I think this case highlights the extraordinary increasing costs of emergency care under a for-profit system in which healthcare is treated as a commodity. Critics of this system have not only been patients, but it has mainly been doctors who have been the most vocal about their discontents. Under this system of management, doctors have made complaints that their performance review was based on how many hospital beds they fill, how many drugs they prescribed and how many surgeries they performed in a quarterly period. Doctors who do not meet this quota in the for-profit model of healthcare are often under threat of losing their jobs.
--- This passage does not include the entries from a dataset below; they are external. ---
(* ===== verification/AdminAudit.v ===== *)
(** * AdminAudit: privileged requests, authorised and recorded once

    [admin_authority.go] names the operators who may act and [admin_mutation_audit.go]
    records what they did.  A privileged request carries an incident reference: the
    first request under a reference is carried out and recorded in the transaction that
    carries it out, an exact retry by the same operator is answered from the record,
    and any other use of the reference is refused.

    The JSON text of an intent is an argument.  The recorded states before and after,
    free-form objects in the source, are lists of named integers. *)
From stdpp Require Import base numbers list gmap strings.
From S2P Require Import Prelude.
From S2P Require Import Float64.
From S2P Require Import Sha256.
From S2P Require Import LedgerWrite.
Local Open Scope Z_scope.
Local Open Scope go_scope.

(** ** Operators *)

Definition AdminAuthOperatorKey : string := "operator_key".
Definition AdminAuthBreakGlassAPIKey : string := "break_glass_api_key".
Definition AdminAttributionNamedOperatorKey : string := "named_operator_key".

Record AdminActor := mkActor {
  Mode : string;
  PrincipalID : UUID;
  SessionID : option UUID;
  AttributionScope : string;
  Label : string
}.

Record credential := mkCredential { cr_hash : string; cr_label : string; cr_revoked : bool }.
Record api_key := mkApiKey { ak_hash : string; ak_name : string; ak_admin : bool; ak_revoked : bool }.

Record admin_action := mkAction {
  ac_kind : string;
  ac_task : option UUID;
  ac_supplier : option UUID;
  ac_entry : option UUID;
  ac_reason : string;
  ac_detail : list (string * Z) * list (string * Z);
  ac_mode : string;
  ac_principal : UUID;
  ac_session : option UUID;
  ac_label : option string;
  ac_scope : string;
  ac_version : Z;
  ac_sha : string;
  ac_ref : string;
  ac_target_kind : string;
  ac_target : UUID
}.

Record admin_tables := mkAdmin {
  admin_actions : list admin_action;
  admin_credentials : gmap UUID credential;
  admin_keys : gmap UUID api_key
}.

Definition errAdminActorUnauthorized : error := Sentinel "errAdminActorUnauthorized".
Definition errAdminMutationInvalid : error := Sentinel "errAdminMutationInvalid".

Definition validateAdminActorShape (actor : AdminActor) : res unit :=
  refuse (Wrapf errAdminActorUnauthorized "%w: missing principal id") if bool_decide (PrincipalID actor = uuid_Nil);
  refuse (Wrapf errAdminActorUnauthorized "%w: unsupported authentication mode %q")
    if negb (one_of (Mode actor) [AdminAuthOperatorKey; AdminAuthBreakGlassAPIKey]);
  refuse (Wrapf errAdminActorUnauthorized "%w: invalid admin key attribution")
    if bool_decide (SessionID actor ≠ None) || negb (bool_decide (AttributionScope actor = AdminAttributionNamedOperatorKey));
  let label := trim_space (Label actor) in
  refuse (Wrapf errAdminActorUnauthorized "%w: a named operator key label is required")
    if bool_decide (label = "") || (200 <? String.length label)%nat;
  Ok tt.

Definition revalidateAdminActor (t : admin_tables) (actor : AdminActor) : res unit :=
  _ ← validateAdminActorShape actor;
  let live :=
    if bool_decide (Mode actor = AdminAuthOperatorKey)
    then bool_decide (cr_revoked <$> admin_credentials t !! PrincipalID actor = Some false)
    else match admin_keys t !! PrincipalID actor with Some k => ak_admin k && negb (ak_revoked k) | None => false end in
  refuse errAdminActorUnauthorized if negb live;
  Ok tt.

(** [hashKey] is the SHA-256 of the key in hexadecimal. *)
Definition AuthenticateAdmin (t : admin_tables) (rawKey : string) : res AdminActor :=
  let presented := sha256_hex rawKey in
  match find_row (λ c, bool_decide (cr_hash c = presented) && negb (cr_revoked c)) (admin_credentials t) with
  | Some (id, c) => Ok (mkActor AdminAuthOperatorKey id None AdminAttributionNamedOperatorKey (cr_label c))
  | None =>
      match find_row (λ k, bool_decide (ak_hash k = presented) && ak_admin k && negb (ak_revoked k)) (admin_keys t) with
      | Some (id, k) =>
          Ok (mkActor AdminAuthBreakGlassAPIKey id None AdminAttributionNamedOperatorKey
                (default "break-glass API key" (nullif (ak_name k))))
      | None => Err errNotFound
      end
  end.

(** ** Intents *)

Definition adminMutationIntentVersion : Z := 1.

Record adminMutationIntent := mkIntent {
  in_Version : Z;
  in_Kind : string;
  in_TargetKind : string;
  in_TargetID : UUID;
  in_Reason : string;
  in_CorrelationRef : string;
  in_Delta : option f64;               (* a [float32], which is a [float64] value *)
  in_Resolution : string
}.

Definition normalized (i : adminMutationIntent) : adminMutationIntent :=
  mkIntent adminMutationIntentVersion (trim_space (in_Kind i)) (trim_space (in_TargetKind i)) (in_TargetID i)
    (trim_space (in_Reason i)) (trim_space (in_CorrelationRef i)) (in_Delta i) (trim_space (in_Resolution i)).

(** The actions and the kind of target each requires. *)
Definition wantTarget (kind : string) : option string :=
  if one_of kind ["worker_suspended"; "worker_reinstated"] then Some "worker"
  else if bool_decide (kind = "task_requeued") then Some "task"
  else if bool_decide (kind = "reputation_adjusted") then Some "supplier"
  else if bool_decide (kind = "payout_released") then Some "ledger_entry"
  else if bool_decide (kind = "operational_control_changed") then Some "operational_control"
  else if one_of kind ["buyer_tombstoned"; "prepaid_refunded"] then Some "buyer"
  else if bool_decide (kind = "realtime_refunded") then Some "execution_contract"
  else if bool_decide (kind = "dispute_resolved") then Some "dispute"
  else None.

Definition validate_intent (i : adminMutationIntent) : res unit :=
  let invalid msg := Wrapf errAdminMutationInvalid msg in
  refuse (invalid "%w: version and target are required")
    if negb (in_Version i =? adminMutationIntentVersion) || bool_decide (in_TargetID i = uuid_Nil);
  refuse (invalid "%w: reason and incident or ticket reference are required")
    if bool_decide (in_Reason i = "") || bool_decide (in_CorrelationRef i = "");
  refuse (invalid "%w: reason or request_id is too long")
    if (1000 <? String.length (in_Reason i))%nat || (200 <? String.length (in_CorrelationRef i))%nat;
  refuse (invalid "%w: reputation delta must be finite and non-zero")
    if bool_decide (in_Kind i = "reputation_adjusted") &&
       match in_Delta i with
       | None => true
       | Some d => f64_eqb d (f64_of_Z 0) || is_nan d || is_inf d
       end;
  refuse (invalid "%w: dispute resolution must be upheld or rejected")
    if bool_decide (in_Kind i = "dispute_resolved") && negb (one_of (trim_space (in_Resolution i)) ["upheld"; "rejected"]);
  match wantTarget (in_Kind i) with
  | None => Err (invalid "%w: unsupported action %q")
  | Some target =>
      refuse (invalid "%w: action %q requires target kind %q") if negb (bool_decide (in_TargetKind i = target));
      refuse (invalid "%w: action %q does not accept a reputation delta")
        if negb (bool_decide (in_Kind i = "reputation_adjusted")) && bool_decide (in_Delta i ≠ None);
      refuse (invalid "%w: action %q does not accept a dispute resolution")
        if negb (bool_decide (in_Kind i = "dispute_resolved")) && negb (bool_decide (trim_space (in_Resolution i) = ""));
      Ok tt
  end.
(** Slices cover what is asked, newest funding first, within what each intent owes. *)
Lemma take_slices_Ok key cur l : ∀ n slices rest, 0 ≤ n → take_slices key cur n l = (slices, rest) →
  rest = Z.max 0 (n - list_total (λ x, Z.max 0 x.2) l) ∧ list_total sl_Cents slices = n - rest ∧
  (∀ x, x ∈ slices → ∃ v, (sl_PaymentIntent x, v) ∈ l ∧ 0 < sl_Cents x ≤ v ∧ sl_Currency x = cur ∧ sl_Status x = "pending" ∧
     sl_RefundID x = "" ∧ sl_OperationKey x = key +:+ "-" +:+ sl_PaymentIntent x) ∧
  (NoDup l.*1 → NoDup (sl_PaymentIntent <$> slices)).
Proof.
  induction l as [|[pi v] l IH]; intros n slices rest N H.
  - simpl in H. injection H as <- <-. unfold list_total. simpl. split_and!; [lia|lia| |by constructor].
    intros x Hx. by apply elem_of_nil in Hx.
  - simpl in H.
    assert (0 ≤ list_total (λ x, Z.max 0 x.2) l) as Nl by (apply list_total_nonneg; intros; lia).
    change (list_total (λ x, Z.max 0 x.2) ((pi, v) :: l)) with (Z.max 0 v + list_total (λ x, Z.max 0 x.2) l).
    destruct ((n <=? 0) || (v <=? 0)) eqn:C.
    + apply IH in H as (R & T & E & D); [|done]. split_and!; [|done| |].
      * apply orb_true_iff in C as [C|C]; apply Z.leb_le in C; lia.
      * intros x Hx. destruct (E x Hx) as (w & Hw & X). exists w. split; [by right|done].
      * intros ND. apply D. by inversion ND.
    + apply orb_false_iff in C as [C1 C2]. apply Z.leb_gt in C1, C2.
      set (tk := if n <? v then n else v) in *.
      assert (tk = Z.min n v) as Tk by (unfold tk; destruct (n <? v) eqn:X; [apply Z.ltb_lt in X|apply Z.ltb_ge in X]; lia).
      clearbody tk. destruct (take_slices key cur (n - tk) l) as [sl rs] eqn:Q. injection H as <- <-.
      apply IH in Q as (R & T & E & D); [|lia]. split_and!.
      * lia.
      * unfold list_total in *. simpl. lia.
      * intros x [->|Hx]%elem_of_cons; [exists v; simpl; split_and!; [by left|lia|lia|done..]|].
        destruct (E x Hx) as (w & Hw & X). exists w. split; [by right|done].
      * intros ND. inversion ND as [|? ? N1 N2]; subst. rewrite fmap_cons. simpl. constructor; [|by apply D].
        intros (x & -> & Hx)%list_elem_of_fmap. apply N1. destruct (E x Hx) as (w & Hw & _).
        apply list_elem_of_fmap. by exists (sl_PaymentIntent x, w).
Qed.
Definition FinalizeReversal (s : paystore) (e : UUID) (r : ReversalResult) (now : Z) : res (string * paystore) :=
  let ref := trim_space (rr_Ref r) in
  _ ← validateReversalResult (mkReversalResult ref (rr_Cents r) (rr_Currency r) (Instrument r) (ProviderStatus r));
  match entry_status (ps_cash s) !! e, op_of s e with
  | Some ledgerStatus, Some (id, op, d) =>
      if bool_decide (ledgerStatus = PayoutReversed) && bool_decide (op_status op = PayoutReversed) then
        refuse (Errorf "payout %s already reversed under ref %s")
          if match pd_reverse d with Some old => negb (bool_decide (old = "")) && negb (bool_decide (old = ref)) | None => false end;
        Ok (PayoutReversed, s)
      else
        refuse (Errorf "payout %s cannot reverse from ledger=%s operation=%s")
          if negb (bool_decide (ledgerStatus = PayoutReversing)) || negb (bool_decide (op_status op = PayoutReversing));
        refuse (Errorf "payout %s already observed provider recovery ref %s, got %s")
          if match pd_reverse d with
             | Some old => negb (bool_decide (trim_space old = "")) && negb (bool_decide (trim_space old = ref))
             | None => false
             end;
        refuse (Errorf "payout %s reversal mismatch: requested=%d %s recovered=%d %s")
          if negb (rr_Cents r =? pd_requested d) || negb (bool_decide (rr_Currency r = pd_currency d));
        s ← update_op s id (with_op op "reversed" (op_cash_moved op) false None) (with_reverse d ref now);
        s ← update_entry s e PayoutReversed None;
        Ok (PayoutReversed, s)
  | _, _ => Err errNoRows
  end.

Definition MarkReversalFailed (s : paystore) (e : UUID) (cause : option string) (now : Z) : res paystore :=
  let errText := from_option (λ t, truncate t 500) "provider reversal failed" cause in
  match entry_status (ps_cash s) !! e, op_of s e with
  | Some ledgerStatus, Some (id, op, d) =>
      if bool_decide (ledgerStatus = PayoutReversed) || bool_decide (op_status op = PayoutReversed) then Ok s
      else
        refuse (Errorf "payout %s cannot record reverse failure from ledger=%s operation=%s")
          if negb (one_of ledgerStatus [PayoutReversing; PayoutReversalRequired]);
        s ← (if one_of (op_status op) ["reversing"; "reversal_required"]
             then update_op s id (with_op op "reversal_required" (op_cash_moved op) (op_outcome_unknown op) (Some errText)) (touched d now)
             else Ok s);
        update_entry s e PayoutReversalRequired None
  | _, _ => Err errNoRows
  end.

Definition RecordReversalRefundRef (s : paystore) (e : UUID) (refundID : string) (now : Z) : res paystore :=
  refuse (Errorf "pending reversal refund binding has invalid identity")
    if bool_decide (e = uuid_Nil) || negb (validStripeObjectID refundID "re_");
  let refundID := trim_space refundID in
  match op_of s e with
  | None => Err (Errorf "reversal operation %s is missing")
  | Some (id, op, d) =>
      if one_of (op_status op) ["reversal_required"; "reversing"] &&
         (bool_decide (pd_reverse d = None) || bool_decide (pd_reverse d = Some refundID))
      then update_op s id op (with_reverse d refundID now)
      else if bool_decide (trim_space (default "" (pd_reverse d)) = refundID) &&
              one_of (op_status op) ["reversal_required"; "reversing"; "reversed"]
      then Ok s
      else Err (Errorf "reversal %s has a conflicting provider refund binding")
  end.

(** ** The sweep *)

(** [Payout] and [PayoutReverser]. *)
Class PayoutRail (W : Type) := {
  Send : W → UUID → Z → string → string → res PayoutResult * W;
  ReverseTransfer : W → string → Z → string → string → res ReversalResult * W;
  RefundCharge : W → string → Z → string → string → res ReversalResult * W
}.

Definition errPayoutDefinitelyNotSent : error := Sentinel "errPayoutDefinitelyNotSent".

Definition payoutSendingLease : Z := 300000000000.
Definition payoutIdempotencyRetryWindow : Z := 82800000000000.

Section Sweep.
(** The rail, the text of an error, and new ids for a claim. *)
Context `{PayoutRail W} (err_text : error → string) (fresh : UUID → UUID * UUID).

(** What the answer of the rail does to the tables. *)
Definition record_answer (s : paystore) (claimed : DueHeldEntry) (resolvingUnknown : bool) (answer : res PayoutResult) (now : Z) :
    res paystore :=
  match answer with
  | Err sendErr =>
      '(_, s) ← (if resolvingUnknown || negb (errors_Is sendErr errPayoutDefinitelyNotSent)
                 then MarkPayoutOutcomeUnknown s (du_ID claimed) (Some (err_text sendErr)) now
                 else DeferPayout s (du_ID claimed) (Some (err_text sendErr)) now);
      Ok s
  | Ok result => '(_, s) ← FinalizePayout s (du_ID claimed) result now; Ok s
  end.

(** The loops stop at the first error; what was done until then stays. *)
Definition sweep : Type := paystore * W * option error.

Definition and_then (x : sweep) (k : paystore → W → sweep) : sweep :=
  match x with (s, w, None) => k s w | (s, w, Some e) => (s, w, Some e) end.

Definition commit {A} (s : paystore) (w : W) (m : res (A * paystore)) (k : A → paystore → sweep) : sweep :=
  match m with Ok (a, s) => k a s | Err e => (s, w, Some e) end.

Definition settle (s : paystore) (w : W) (m : res paystore) : sweep :=
  match m with Ok s => (s, w, None) | Err e => (s, w, Some e) end.

Fixpoint each {A} (f : A → paystore → W → sweep) (l : list A) (s : paystore) (w : W) : sweep :=
  match l with [] => (s, w, None) | x :: l => and_then (f x s w) (each f l) end.

Definition finishAttempt (now : Z) (resolvingUnknown : bool) (claimed : DueHeldEntry) (s : paystore) (w : W) : sweep :=
  let '(answer, w) := Send w (du_SupplierID claimed) (RequestedCents claimed) (du_Currency claimed) (uuid_String (du_ID claimed)) in
  settle s w (record_answer s claimed resolvingUnknown answer now).

Definition executeReversal (r : DueReversal) (w : W) : res ReversalResult * W :=
  let reverseKey := uuid_String (dr_ID r) in
  if negb (bool_decide (trim_space (TransferRef r) = "")) && negb (has_prefix (TransferRef r) "manual-export:")
  then ReverseTransfer w (TransferRef r) (dr_RequestedCents r) (dr_Currency r) reverseKey
  else if negb (bool_decide (trim_space (dr_PaymentIntent r) = ""))
  then RefundCharge w (dr_PaymentIntent r) (dr_RequestedCents r) (dr_Currency r) reverseKey
  else (Err (Wrapf errPayoutDefinitelyNotSent "no reversible instrument for ledger entry %s (transfer=%q pi=%q)"), w).

Definition reverse_one (now : Z) (r : DueReversal) (s : paystore) (w : W) : sweep :=
  let '(answer, w) := executeReversal r w in
  let failed cause := settle s w (MarkReversalFailed s (dr_ID r) (Some cause) now) in
  match answer with
  | Err revErr => failed (err_text revErr)
  | Ok result =>
      let providerStatus := trim_space (ProviderStatus result) in
      if negb (bool_decide (providerStatus = "")) && negb (bool_decide (providerStatus = "succeeded")) then
        if negb (one_of providerStatus ["pending"; "requires_action"; "failed"; "canceled"]) ||
           negb (bool_decide (Instrument result = "charge_refund")) || negb (validStripeObjectID (rr_Ref result) "re_")
        then failed (err_text (Errorf
          "Stripe refund recovery returned an invalid non-terminal result: status=%q ref=%q instrument=%q"))
        else
          match RecordReversalRefundRef s (dr_ID r) (rr_Ref result) now with
          | Err err => failed (err_text err)
          | Ok s => settle s w (MarkReversalFailed s (dr_ID r) (Some (err_text (Errorf "Stripe refund %s remains %s"))) now)
          end
      else
        match FinalizeReversal s (dr_ID r) result now with
        | Err err => failed (err_text err)
        | Ok (_, s) => (s, w, None)
        end
  end.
Due to the incentives and organisational controls that adversely affect the physician-patient relationship, this creates a conflict of interest that ultimately diminish the quality of care and erodes the patient’s trust in their physician and the public’s trust in the medical profession.
In addition, due to the increasing workload that is placed on doctors under this system, they do not have enough time to update their education and focus a portion of their time on research, which is what is necessary in a fast-paced sector such as medicine and healthcare, where many innovative technologies and treatments are primarily being developed at universities but not implemented in a clinical setting.
Retail minute clinics could replace primary care at hospitals for management of chronic diseases such as diabetes, hypertension, seasonal flus and minor injuries.
However, hospitals are also undergoing another revolution; due to the increasing costs of primary care and the rise of insurance premiums, more and more Americans are turning to retail minute clinics for their primary care needs. This creates a shift in dynamic in which hospitals are evolving to become emergency care centers and specialised services for research in idiopathic diseases, whereas the minute clinic serves the needs of the widespread public for management of their chronic diseases.
For-Profit Model of Healthcare or Socialised Medicine?
In the UK, the National Health Service (NHS) was formed in 1948 after WWII, when members of Parliament voted to launch socialised medicine and universal health care for all. During WWII, when many different social classes had been united to fight a common enemy, a sentiment of equality for all began to take shape and the concept of universal health care had been borne. Today, the NHS is under threat, and many UK politicians have suggested following a for-profit model, such as the United States without going so far as to say they will abolish the NHS. Prime Minister Theresa May has said that she would like greater involvement for US corporations in British healthcare during trade negotiations, in which she has been criticised for mimicking a US for-profit model of healthcare that incentivises corporations and shareholders.
However, although socialised medicine initially appears to have many benefits, I also think that under socialised healthcare, a lack of choice may be present under a system in which the govt primarily controls what kind of healthcare patients may receive. In the United States, despite numerous flaws in the healthcare system, people have the freedom of choice to pursue many different options in their healthcare; whereas, in nations that have implemented socialised healthcare such as the UK, France and Canada, people may be forced by law to undergo treatment or prevented from having the freedom to pursue other options in their healthcare.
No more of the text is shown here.